Veronica L. (Plantaginaceae) contains 450 species worldwide and includes many economically important species for medicinal purposes (Salehi et al., 2019). Its diversification centers are western Asia and New Zealand (Albach and Meudt, 2010). Psudolysimachion has been proposed by Opiz (1852) based on section Pseudolysimachium W. D. J. Koch of Veronica. This taxon has been recognized as an independent genus in previous Korean and Japanese publications (Yamazaki, 1968; Lee and Yamazaki, 1983) based on unique characters compare to other Veronica, such as basal chromosome number (x = 17), long corolla tube, and densely packed inflorescences (Albach et al., 2004a, b). However, recent molecular studies confirmed that members of Pseudolysimachion were included in the clade of Veronica (Albach et al., 2004a, b; Albach and Meudt, 2010). Therefore, this taxon is currently recognized as a subgenus in the classification system of Veronica, which contains 11 subgenera (Albach, 2004a, b; Albach, 2008).
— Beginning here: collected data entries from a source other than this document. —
(* ===== verification/WireNet.v ===== *)
(** * WireNet: two programs and the network between them

    Two programs with a connection each, and a network that delivers the bytes one has sent
    to the other, in order, in pieces of any size and after any delay.  A program runs as far
    as it gets with what it was given: that is all the schedule can change, so that its state
    is a function of the bytes delivered to it, and a state of the network is what has been
    delivered to each side. *)

From stdpp Require Import relations.
From S2P Require Import Prelude WireConn.

Section Net.
Context {W1 W2 A B : Type} `{HasConn W1, HasConn W2}.
Context (client : prog W1 A) (server : prog W2 B) (client0 : W1) (server0 : W2).

(** What each side has sent after it was given some bytes. *)
Definition client_out (x : bytes) : bytes := sent (end_of (client (feed x client0))).
Definition server_out (x : bytes) : bytes := sent (end_of (server (feed x server0))).

(** The bytes delivered to the client and to the server. *)
Definition net : Type := bytes * bytes.

Inductive deliver : net -> net -> Prop :=
  | deliver_client cin sin b :
      b <> [] -> cin ++ b `prefix_of` server_out sin -> deliver (cin, sin) (cin ++ b, sin)
  | deliver_server cin sin b :
      b <> [] -> sin ++ b `prefix_of` client_out cin -> deliver (cin, sin) (cin, sin ++ b).

(** Bytes that must come to be sent: the client's and the server's, each after the bytes of
    the other that it needs for them. *)
Inductive derivable : bytes -> bytes -> Prop :=
  | derive_start : derivable [] []
  | derive_client c s c' : derivable c s -> c' `prefix_of` client_out s -> derivable c' s
  | derive_server c s s' : derivable c s -> s' `prefix_of` server_out c -> derivable c s'.

Hypothesis kahn_client : kahn client.
Hypothesis kahn_server : kahn server.
Hypothesis client0_open : is_open client0.
Hypothesis server0_open : is_open server0.

Lemma feed_feed {W} `{HasConn W} (x y : bytes) (w : W) : feed y (feed x w) = feed (x ++ y) w.
Proof. unfold feed. rewrite !conn_set, set_set. cbn. by rewrite app_assoc. Qed.

Lemma out_mono {W R} `{HasConn W} (m : prog W R) (w : W) (x y : bytes) :
  kahn m -> is_open w -> x `prefix_of` y ->
  sent (end_of (m (feed x w))) `prefix_of` sent (end_of (m (feed y w))).
Proof.
  intros Hm Hw [z ->]. rewrite <-feed_feed.
  pose proof (kahn_feed m Hm (feed x w) z (open_feed x w Hw)) as Hf.
  destruct (m (feed x w)) as [w' r|w' why]; [rewrite Hf; cbn; by rewrite sent_feed|].
  destruct why; [done|rewrite Hf; cbn; by rewrite sent_feed..].
Qed.

Lemma client_out_mono x y : x `prefix_of` y -> client_out x `prefix_of` client_out y.
Proof. by apply out_mono. Qed.
Lemma server_out_mono x y : x `prefix_of` y -> server_out x `prefix_of` server_out y.
Proof. by apply out_mono. Qed.

(** What was delivered had been sent. *)
Lemma deliver_sent n : rtc deliver ([], []) n ->
  n.1 `prefix_of` server_out n.2 /\ n.2 `prefix_of` client_out n.1.
Proof.
  revert n. apply (rtc_ind_r (fun n => n.1 `prefix_of` server_out n.2 /\ n.2 `prefix_of` client_out n.1));
    [split; apply prefix_nil|].
  intros n n' _ Hd [IH1 IH2]. destruct Hd as [cin sin b _ Hb|cin sin b _ Hb]; cbn in *; split; try done.
  - etrans; [exact IH2|]. apply client_out_mono. by eexists.
  - etrans; [exact IH1|]. apply server_out_mono. by eexists.
Qed.

Section Ends.
Context (cs ss : bytes).
Hypothesis Hderive : derivable cs ss.
Hypothesis Hclient : client_out ss = cs.
Hypothesis Hserver : server_out cs = ss.

(** Nothing is delivered that is not part of the whole exchange. *)
Lemma deliver_within n : rtc deliver ([], []) n -> n.1 `prefix_of` ss /\ n.2 `prefix_of` cs.
Proof.
  revert n. apply (rtc_ind_r (fun n => n.1 `prefix_of` ss /\ n.2 `prefix_of` cs)); [split; apply prefix_nil|].
  intros n n' _ Hd [IH1 IH2]. destruct Hd as [cin sin b _ Hb|cin sin b _ Hb]; cbn in *; split; try done.
  - etrans; [exact Hb|]. rewrite <-Hserver. by apply server_out_mono.
  - etrans; [exact Hb|]. rewrite <-Hclient. by apply client_out_mono.
Qed.

(** A network with nothing to deliver has delivered everything. *)
Lemma quiescent_all n : rtc deliver ([], []) n -> (forall n', ~ deliver n n') -> n = (ss, cs).
Proof.
  intros Hr Hq. destruct (deliver_within n Hr) as [Hc Hs]. destruct (deliver_sent n Hr) as [Hc' Hs'].
  destruct n as [cin sin]. cbn in *.
  assert (cin = server_out sin) as Ec.
  { destruct Hc' as [[|x k] E]; [by rewrite app_nil_r in E|]. exfalso. apply (Hq (cin ++ x :: k, sin)).
    constructor; [done|]. by rewrite <-E. }
  assert (sin = client_out cin) as Es.
  { destruct Hs' as [[|x k] E]; [by rewrite app_nil_r in E|]. exfalso. apply (Hq (cin, sin ++ x :: k)).
    constructor; [done|]. by rewrite <-E. }
  assert (forall c s, derivable c s -> c `prefix_of` sin /\ s `prefix_of` cin) as Hall.
  { induction 1 as [|c s c' _ [IH1 IH2] Hp|c s s' _ [IH1 IH2] Hp]; [split; apply prefix_nil| |].
    - split; [|done]. rewrite Es. etrans; [exact Hp|]. by apply client_out_mono.
    - split; [done|]. rewrite Ec. etrans; [exact Hp|]. by apply server_out_mono. }
  destruct (Hall cs ss Hderive) as [H1' H2']. f_equal; apply (anti_symm prefix); done.
Qed.

(** Deliveries come to an end. *)
Lemma deliver_bounded k n : nsteps deliver k ([], []) n -> (k <= length ss + length cs)%nat.
Proof.
  intros Hk. destruct (deliver_within n (rtc_nsteps_2 _ _ _ Hk)) as [Hc%prefix_length Hs%prefix_length].
  enough (forall n0, nsteps deliver k n0 n -> (k + length n0.1 + length n0.2 <= length n.1 + length n.2)%nat) as Hm
    by (specialize (Hm ([], []) Hk); cbn in Hm; lia).
  clear. induction k as [|k IH]; intros n0 Hk; inversion Hk as [|? ? n1 ? Hd Hk']; subst; [lia|].
  apply IH in Hk'. destruct Hd as [cin sin [|]|cin sin [|]]; try done; cbn in *; rewrite ?length_app in *; cbn in *; lia.
Qed.

End Ends.
End Net.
On the Korean peninsula, eight species and 14 taxa have been reported in the subgenus Pseudolysimachium of Veronica (Kim and Choi, 2007). As an endemic species in Korea, Veronica nakaiana Ohwi is distributed only on Ulleungdo Island (Kim, 2018; recognized as Pseudolysimachion nakaianum (Ohwi) T. Yamaz.). Many studies on endemic species of Ulleungdo Island have been conducted to understand the evolution of genetic diversification of the species on Ulleungdo Island of volcanic origin. However, all of these studies are based on sequence data from a few DNA regions (e.g., Jeong et al., 2014; Oh, 2015; Lee et al., 2017; Cheong et al., 2020), often resulting in the lack of molecular variations within the species. Therefore, studies based on the whole chloroplast (cp) genome are needed in future population genetic studies of endemic species (Park et al., 2020).
The first cp genome sequence of V. nakaiana has been reported along with other related species of Veronica (Choi et al., 2016). In this study, we report the second cp genome of V. nakaiana from the sample collected in a different location from Choi et al. (2016) to recognize the infraspecific variation of cp genome. Our results, based on the entire organelle genome level, will provide important information for the understanding of the evolution and genetic diversification of this species.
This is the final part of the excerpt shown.